Authors
Moe G, Howlett J, Januzzi, et al.
Title
N-Terminal Pro-B-Type Natriuretic Peptide Testing Improves the Management of Patients With Suspected Acute Heart Failure
References
Circulation. 2007;115:3103-3110
Background
Previous trials from countries with high healthcare resource use demonstrate the usefulness and cost-effectiveness of NT-proBNP for diagnosing and managing acute HF.
Purpose
To evaluate the clinical and economic impact of NT-proBNP testing vs. usual care for acute heart failure management in a universal health coverage system such as Canada.
Design
  • Randomized, prospective, double-blind trial
  • 500 patients enrolled, >18 years of age, presented to emergency department (ED) with dyspnea thought to be of cardiac origin
  • received standard diagnostic tests and usual clinical evaluation in ED, ED physician also asked to identify the likelihood (0-100%) of dyspnea caused by acute HF (without NT-proBNP results)
  • patients then randomized to usual care or NT-proBNP guided management; NT-proBNP results provided to ED/physicians with information on how to interpret NT-proBNP initially by manufacturer data and then by results from PRIDE study.
  • confirmation of diagnosis through hospital records (without NT-proBNP values) adjudicated by two cardiologists and classified into three groups: acute HF, not HF in a patient who had previous HF and/or LV dysfunction, or no incident or prevalence of HF
Exclusion Criteria
  • serum creatinine >250 µmol/L, acute MI, malignant disorders, dyspnea from clinically overt origins (pneumothorax and chest wall trauma)
Follow-Up
60 days
Treatment Regimen
  • conventional treatment (usual care group) vs. conventional treatment with NT-proBNP results (NT-proBNP group)

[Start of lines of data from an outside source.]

(** A handshake with a server other than the one awaited changes nothing; the
    handshake that completes the queue puts the controller in [StateOn] (or
    [StateOnPartial] for the extension), with timer, retries and error cleared, and
    dates the connection unless it was switched from a dated one; nothing but
    signals and the end of the canary is emitted. *)
Theorem connected_spec (pubkey : QString) (e : Env) (c : Controller) :
  slots c <> 0%nat -> stopsAfterwards (m_nextStep c) = false ->
  let key := match m_activationQueue c with
             | [] => Some (ServerData.m_exitServerPublicKey (m_serverData c))
             | first :: _ => m_serverPublicKey first
             end in
  (text key <> text pubkey -> connected pubkey e c = Ret (tt, c))
  /\ (text key = text pubkey -> (length (m_activationQueue c) <= 1)%nat ->
      exists c', connected pubkey e c = Ret (tt, c')
      /\ m_state c' = (if decide (m_initiator c = ExtensionUser) then StateOnPartial else StateOn)
      /\ m_handshakeTimer c' = false /\ m_activationQueue c' = []
      /\ m_connectionRetry c' = 0 /\ m_errorCode c' = ErrorNone
      /\ m_connectedTimeInUTC c'
         = (if dated e c then Some (nowMSecs e) else m_connectedTimeInUTC c)
      /\ effects c' = effects c ++ [PingStop; ConnectionRetryChanged]
           ++ stateEffects (m_state c') c ++ errorEffects ErrorNone c
           ++ (if dated e c then [TimestampChanged] else [])).
Proof.
  intros Hn Hstop key. unfold connected. rewrite step_gets. unfold id. subst key.
  destruct (m_activationQueue c) as [|first [|second others]] eqn:Eq; unfold sameString;
    (split; intros Hk; [by rewrite bool_decide_false|]); simpl length; intros Hlen; [..|lia];
    rewrite bool_decide_true by done.
  - exists (onceConnected e c). split; [by apply allConnected_on|]. revert Eq. clear.
    explicit c. unfold stateEffects, errorEffects, dated, onState. cbn. by rewrite <- !app_assoc.
  - cbn [negb]. rewrite step_modify.
    exists (onceConnected e (c <| m_activationQueue := [] |>)).
    split; [by apply allConnected_on|]. clear.
    explicit c. unfold stateEffects, errorEffects, dated, onState. cbn. by rewrite <- !app_assoc.
Qed.

(** What giving up a location does. *)
Definition unavailableError (c : Controller) : ErrorCode :=
  if decide (m_state c = StateConnecting) then ErrorNoServerAvailable else ErrorServerTimeout.

Definition unavailable (c : Controller) : Controller :=
  let err := unavailableError c in
  withState StateConnectionError
    (c <| m_errorCode := err |>
       <| effects := effects c ++ ReadyToServerUnavailable (m_pingReceived c) :: errorEffects err c |>).

Lemma serverUnavailable_closed (c : Controller) :
  slots c <> 0%nat -> serverUnavailable c = Ret (tt, unavailable c).
Proof.
  intros Hn. unfold serverUnavailable. rewrite step_gets, step_emit. unfold id.
  assert (Hb : (if stateIn (m_state c) [StateConnecting] then setError ErrorNoServerAvailable
    else setError ErrorServerTimeout) = setError (unavailableError c)).
  { unfold unavailableError, stateIn. destruct (decide (m_state c = StateConnecting)) as [E|E].
    - by rewrite bool_decide_true by (by rewrite E; left).
    - rewrite bool_decide_false; [done|]. by rewrite list_elem_of_singleton. }
  rewrite Hb, step_setError, setState_closed by exact Hn. clear. unfold unavailable.
  generalize (unavailableError c). intros x. explicit c. unfold errorEffects. cbn.
  by rewrite <- !app_assoc.
Qed.

Lemma unavailable_state (c : Controller) : m_state (unavailable c) = StateConnectionError.
Proof. done. Qed.

(** ** The configurations of an activation *)

(** Port 53 is forced. *)
Definition forced (dnsPort : DNSPortPolicy) (e : Env) : bool :=
  match dnsPort with ForceDNSPort => true | DoNotForceDNSPort => alwaysPort53 e end.

(** The exit configuration leads to the exit server. *)
Definition leadsTo (exitServer : Server.Server) (c : Controller) (e : Env)
    (exit : InterfaceConfig) : Prop :=
  m_serverPublicKey exit = Server.m_publicKey exitServer
  /\ InterfaceConfig.m_privateKey exit = privateKey e
  /\ m_serverIpv4Gateway exit = Server.m_ipv4Gateway exitServer
  /\ m_dnsServer exit = DNSHelper.getDNS (dnsSettings e) (Server.m_ipv4Gateway exitServer)
  /\ m_allowedIPAddressRanges exit
     = (if decide (m_initiator c = ExtensionUser)
        then DNSHelper.getExtensionProxyAddressRanges (dnsSettings e) exitServer None
        else DNSHelper.getAllowedIPAddressRanges exitServer).

(** The entry configuration reaches nothing but the exit server. *)
Definition reachesOnly (exitServer entryServer : Server.Server) (entry : InterfaceConfig) : Prop :=
  m_hopType entry = MultiHopEntry
  /\ m_serverPublicKey entry = Server.m_publicKey entryServer
  /\ m_serverIpv4Gateway entry = None /\ m_dnsServer entry = None
  /\ m_allowedIPAddressRanges entry
     = IPAddress.ofString (text (Server.m_ipv4AddrIn exitServer))
       :: (if isEmpty (Server.m_ipv6AddrIn exitServer) then []
           else [IPAddress.ofString (text (Server.m_ipv6AddrIn exitServer))]).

  • NT-proBNP levels taken after enrollment and at 72 hours if hospitalized/admitted to guide management
Results
With NT-proBNP results:
  • Median duration of initial ED visit reduced by 21%; 5.6 hours (NT-proBNP) vs. 6.3 hours (usual care), p=0.0309
  • Rehospitalization by 60 days reduced by 35%; 13% (NT-proBNP) vs. 20% (usual care), p=0.0463
  • Total direct medical costs (all ED visits, hospitalizations, and subsequent outpatient services) reduced by 15%; US$5180 (NT-proBNP) vs. US$6129 (usual care), p=0.0232
  • No statistically significant difference seen with initial hospitalization, hospital length of stay, initial ICU admission and length of stay, and initial and 60-day mortality
  • Median NT-proBNP level 3697 pg/mL in confirmed diagnosis of HF vs. NT-proBNP level 212 pg/mL in dyspnea not due to HF (p≤0.00001)
  • Adding NT-proBNP results to clinical judgement alone significantly improved performance of diagnosing HF; area under the receiver-operating characteristic curve increased from 0.83 to 0.90, p<0.0001
Summary
The addition of NT-proBNP guided management to conventional care for patients with acute HF is superior from a diagnostic and cost perspective as compared to conventional care alone in a universal health coverage system such as Canada.